Content starts
(** The texts of a build are those in force, for the lists it uses. *)
Definition texts_agree (next next' : HeldLists) : Prop :=
  (∀ b row url, used_rows db !! b = Some row → sr_url row = Some url → next !! url = in_force url) ∧
  (∀ row, row ∈ rows_of (db_whitelist_sources db) → next' !! ar_url row = in_force (ar_url row)).

Lemma build_input_allows next next' bits g d : texts_agree next next' →
  allow_rule to_lowercase (build_input next next' bits) g d ↔ db_allows g d.
Proof.
  intros [_ Hallow]. unfold allow_rule, db_allows, allow_list_rule. cbn [build_input bi_allowlists al_manual_rows al_sources].
  assert (Hs : (∃ source e, source ∈ allow_texts (allow_urls (rows_of (db_whitelist_sources db))) next' ∧
      g ∈ source.1.*2 ∧ e ∈ parse_list_text to_lowercase source.2 ∧ entry_covers e d) ↔
    ∃ row, row ∈ rows_of (db_whitelist_sources db) ∧ ∃ text, in_force (ar_url row) = Some text ∧
      ar_group_id row = g ∧ line_covers text d).
  { etrans; [|etrans; [apply (allow_texts_spec (rows_of (db_whitelist_sources db)) next' (λ g' text, g' = g ∧ line_covers text d))|]]; split.
    - intros (source & e & Hs & Hg & He). exists source. split; [done|]. exists g. split; [done|].
      split; [done|by exists e].
    - intros (source & Hs & g' & Hg & -> & e & He). by exists source, e.
    - intros (row & Hr & text & Ht & Hx). exists row. split; [done|]. exists text. by rewrite <-Hallow.
    - intros (row & Hr & text & Ht & Hx). exists row. split; [done|]. exists text. by rewrite Hallow. }
  rewrite Hs. unfold managed_rule, managed_row, regex_rule, regex_row. cbn [bi_managed_rows bi_regex_rows].
  clear. tauto.
Qed.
Content ends
Extract all lines from the data in which "Some" is found.

**REPLY TO THE EXERCISE:**
  (∀ b row url, used_rows db !! b = Some row → sr_url row = Some url → next !! url = in_force url) ∧
    ∃ row, row ∈ rows_of (db_whitelist_sources db) ∧ ∃ text, in_force (ar_url row) = Some text ∧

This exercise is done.